Further development of conceptual approaches aimed at detecting and quantifying different underlying biological processes of phylogenetic history (e.g., Jones, 2018 (ILS and migration), Blischak et al., 2018 (hybridization), Hibbins & Hahn, 2018 (direction and timing of introgression), Sousa et al., 2017 (ILS and GDL), Li et al., 2018 (recombination rates)). As proposed by Degnan (2018), using the MSC as a null model within a model selection approach can be a powerful tool to identify violations of the MSC and to deepen our understanding of the biological consequences of these processes.

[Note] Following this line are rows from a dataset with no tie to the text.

Lemma run_maxAttempts evs c :
  maxAttempts (retry (run c evs)) = maxAttempts (retry c).
Proof.
  revert c; induction evs as [|ev evs IH]; intros c; simpl; [reflexivity|].
  unfold run in IH. rewrite IH. apply step_maxAttempts.
Qed.

Lemma exhausted_spec r n :
  maxAttempts r = Some n → exhausted r = true ↔ attemptsMade r = n.
Proof.
  intros Hmax. unfold exhausted. rewrite Hmax. apply Nat.eqb_eq.
Qed.

Lemma bounded_step n c ev :
  maxAttempts (retry c) = Some n → bounded n c → bounded n (step c ev).
Proof.
  intros Hmax (Hle & Hrec & Hopen).
  destruct c as [ph [a mx d] o k]; simpl in *; subst mx.
  destruct ev, ph; unfold bounded; simpl;
    unfold reconnectNeeded, notifyClose, exhausted; simpl;
    repeat match goal with
           | |- context [Nat.eqb ?x ?y] => destruct (Nat.eqb_spec x y)
           end; simpl;
    repeat split; intros; try discriminate; try lia;
    try (specialize (Hrec eq_refl); lia);
    try (specialize (Hopen eq_refl); lia).
Qed.

Lemma bounded_initial n delay : bounded n (initial (Some n) delay).
Proof. unfold bounded; simpl. repeat split; intros; try discriminate; lia. Qed.

Lemma bounded_run n evs c :
  maxAttempts (retry c) = Some n → bounded n c → bounded n (run c evs).
Proof.
  revert c; induction evs as [|ev evs IH]; intros c Hmax Hb; simpl; [exact Hb|].
  apply IH; [rewrite step_maxAttempts; exact Hmax | apply bounded_step; assumption].
Qed.

Lemma bounded_reachable n delay c :
  reachable (Some n) delay c → maxAttempts (retry c) = Some n ∧ bounded n c.
Proof.
  intros [evs ->]. split.
  - rewrite run_maxAttempts. reflexivity.
  - apply bounded_run; [reflexivity | apply bounded_initial].
Qed.

Lemma run_app c evs1 evs2 : run c (evs1 ++ evs2) = run (run c evs1) evs2.
Proof. unfold run. apply foldl_app. Qed.

(** One failed attempt, from a controller that waits to reconnect. *)
Lemma failedAttempt_run n c :
  maxAttempts (retry c) = Some n →
  phase c = Reconnecting →
  let c' := run c failedAttempt in
  maxAttempts (retry c') = Some n ∧
  attemptsMade (retry c') = S (attemptsMade (retry c)) ∧
  connectionsOpened c' = S (connectionsOpened c) ∧
  phase c' = if Nat.eqb (S (attemptsMade (retry c))) n
             then PermanentlyClosed else Reconnecting.
Proof.
  destruct c as [ph [a mx d] o nt]; cbn -[Nat.eqb]; intros -> ->.
  unfold reconnectNeeded, exhausted; cbn -[Nat.eqb].
  destruct (Nat.eqb (S a) n); cbn -[Nat.eqb]; repeat split; reflexivity.
Qed.

(** [k] failed attempts in a row, from a controller that waits to
    reconnect. *)
Lemma failedAttempts_run n k c :
  maxAttempts (retry c) = Some n →
  phase c = Reconnecting →
  attemptsMade (retry c) < n →
  attemptsMade (retry c) + k ≤ n →
  let c' := run c (failedAttempts k) in
  attemptsMade (retry c') = attemptsMade (retry c) + k ∧
  connectionsOpened c' = connectionsOpened c + k ∧
  phase c' = if Nat.eqb (attemptsMade (retry c) + k) n
             then PermanentlyClosed else Reconnecting.
Proof.
  revert c; induction k as [|k IH]; intros c Hmax Hph Hlt Hle.
  - cbn [failedAttempts run foldl]. rewrite !Nat.add_0_r.
    split; [reflexivity|]. split; [reflexivity|].
    destruct (Nat.eqb_spec (attemptsMade (retry c)) n); [lia | exact Hph].
  - cbn [failedAttempts]. cbv zeta. rewrite run_app.
    destruct (failedAttempt_run n c Hmax Hph) as (Hmax' & Ha & Ho & Hp).
    set (c1 := run c failedAttempt) in *.
    destruct (Nat.eqb_spec (S (attemptsMade (retry c))) n) as [Heq|Hne].
    + assert (k = 0) as -> by lia. cbn [failedAttempts run foldl].
      rewrite Ha, Ho, Hp.
      replace (attemptsMade (retry c) + 1) with (S (attemptsMade (retry c))) by lia.
      rewrite (proj2 (Nat.eqb_eq _ _) Heq).
      repeat split; lia.
    + destruct (IH c1 Hmax' Hp) as (Ha' & Ho' & Hp'); [lia | lia |].
      rewrite Ha', Ho', Hp', Ha, Ho.
      replace (S (attemptsMade (retry c)) + k) with (attemptsMade (retry c) + S k) by lia.
      repeat split; lia.
Qed.

(** Without a call of [connect()], a permanently closed controller stays
    as it is. *)
Lemma permanentlyClosed_stays evs c :
  phase c = PermanentlyClosed → forallb automatic evs = true → run c evs = c.
Proof.
  revert c; induction evs as [|ev evs IH]; intros c Hph Hauto; simpl; [reflexivity|].
  simpl in Hauto. apply andb_prop in Hauto as [Hev Hrest].
  assert (step c ev = c) as ->.
  { destruct c as [ph r o nt]; simpl in *; subst ph.
    destruct ev; simpl in *; try reflexivity; discriminate. }
  apply IH; assumption.
Qed.

(** C4. With a finite [maxAttempts = n]: in every reachable state
    [attemptsMade] is at most [n]; and when an open connection is lost,
    exactly [n] failed reconnection attempts in a row bring the controller
    to [PermanentlyClosed] (fewer leave it in [Reconnecting]), [n]
    connections having been opened on the way; from then on no event other
    than a call of [connect()] changes the controller, so no further
    connection is opened. *)
Theorem reconnection_bound (n : nat) (delay : Z) (c : Controller) :
  reachable (Some n) delay c →
  attemptsMade (retry c) ≤ n ∧
  (phase c = Open →
     phase (run c (ClosedUnexpectedly :: failedAttempts n)) = PermanentlyClosed ∧
     connectionsOpened (run c (ClosedUnexpectedly :: failedAttempts n))
       = connectionsOpened c + n ∧
     (∀ k, k < n →
        phase (run c (ClosedUnexpectedly :: failedAttempts k)) = Reconnecting) ∧
     (∀ evs, forallb automatic evs = true →
        run (run c (ClosedUnexpectedly :: failedAttempts n)) evs
          = run c (ClosedUnexpectedly :: failedAttempts n))).
Proof.
  intros Hreach. destruct (bounded_reachable _ _ _ Hreach) as (Hmax & Hle & _ & Hopen).
  split; [exact Hle|]. intros Hph. specialize (Hopen Hph).
  assert (Hclosed : ∀ k, k ≤ n →
            phase (run c (ClosedUnexpectedly :: failedAttempts k))
              = (if Nat.eqb k n then PermanentlyClosed else Reconnecting) ∧
            connectionsOpened (run c (ClosedUnexpectedly :: failedAttempts k))
              = connectionsOpened c + k).
  { intros k Hk. change (ClosedUnexpectedly :: failedAttempts k)
      with ([ClosedUnexpectedly] ++ failedAttempts k). rewrite run_app.
    destruct c as [ph [a mx d] o nt]; cbn -[Nat.eqb] in *; subst ph a mx.
    unfold reconnectNeeded, exhausted, notifyClose; cbn -[Nat.eqb].
    destruct (Nat.eqb_spec 0 n) as [<-|Hn].
    - assert (k = 0) as -> by lia. cbn. split; [reflexivity | lia].
    - match goal with |- context [run ?c0 _] =>
        destruct (failedAttempts_run n k c0) as (_ & Ho & Hp);
          [reflexivity | reflexivity | cbn; lia | cbn; lia |]
      end.
      cbn -[Nat.eqb] in Ho, Hp. rewrite Ho, Hp. split; reflexivity. }
  destruct (Hclosed n (Nat.le_refl n)) as [Hfinal Hcount].
  rewrite Nat.eqb_refl in Hfinal.
  repeat split.
  - exact Hfinal.
  - exact Hcount.
  - intros k Hk. destruct (Hclosed k) as [Hp _]; [lia|].
    destruct (Nat.eqb_spec k n); [lia | exact Hp].
  - intros evs Hauto. apply permanentlyClosed_stays; assumption.
Qed.

(** Three attempts allowed: the connection opens, is lost, and three
    attempts fail. *)
Lemma reconnection_bound_witness :
  attemptsMade (retry (run (initial (Some 3) 1000) [Connect; Opened])) ≤ 3 ∧
  phase (run (run (initial (Some 3) 1000) [Connect; Opened])
             (ClosedUnexpectedly :: failedAttempts 3)) = PermanentlyClosed ∧
  connectionsOpened (run (run (initial (Some 3) 1000) [Connect; Opened])
                         (ClosedUnexpectedly :: failedAttempts 3)) = 1 + 3.
Proof.
  destruct (reconnection_bound 3 1000 (run (initial (Some 3) 1000) [Connect; Opened])
              (ex_intro _ [Connect; Opened] eq_refl)) as [Hle Hopen].
  destruct (Hopen eq_refl) as (Hphase & Hcount & _).
  split; [exact Hle|]. split; [exact Hphase | exact Hcount].
Defined.

(** *** The outbound queue *)

Section FacadeFacts.
Context {P : Type}.
Implicit Types (f : Facade P) (q : list (OutboundMessage P)).

Lemma overflow_within {A} (n : nat) (l : list A) : length (overflow (Some n) l) ≤ n.
Proof. unfold overflow. rewrite length_drop. lia. Qed.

Models that integrate phylogenomics and comparative analyses Integrating different phylogenetic signals into comparative analyses. Methods and models should attempt to incorporate gene tree incongruence into macroevolutionary models of character evolution. Similarly, integrative studies aiming at unraveling character evolution at the molecular, phenotypic, and clade levels.
Understanding the genomic bases of character evolution in species trees vs. gene trees. Methods that estimate phenotype-genotype associations incorporating heterogeneity across gene trees or that at least take into account differential state probabilities stemming from gene tree discordance (e.g., Guerrero & Hahn, 2018). Similarly, extensions of the MSC for quantitative traits that take into account genealogical heterogeneity represent a promising avenue for research and implementation (e.g., Mendes et al., 2018).
Best practices for building the ToL Increasing the number of species represented in the ToL while ensuring reproducibility and encouraging community participation Natural history museums must be central players for providing and analyzing genome-scale data. Genetic resources and specimen collections are fundamental for allowing the acquisition of data for extinct and poorly accessible species. Open access community initiatives must continue to be relevant repositories of the ToL. Adequate methods for curation of data and analytical tools must continue to be a high priority.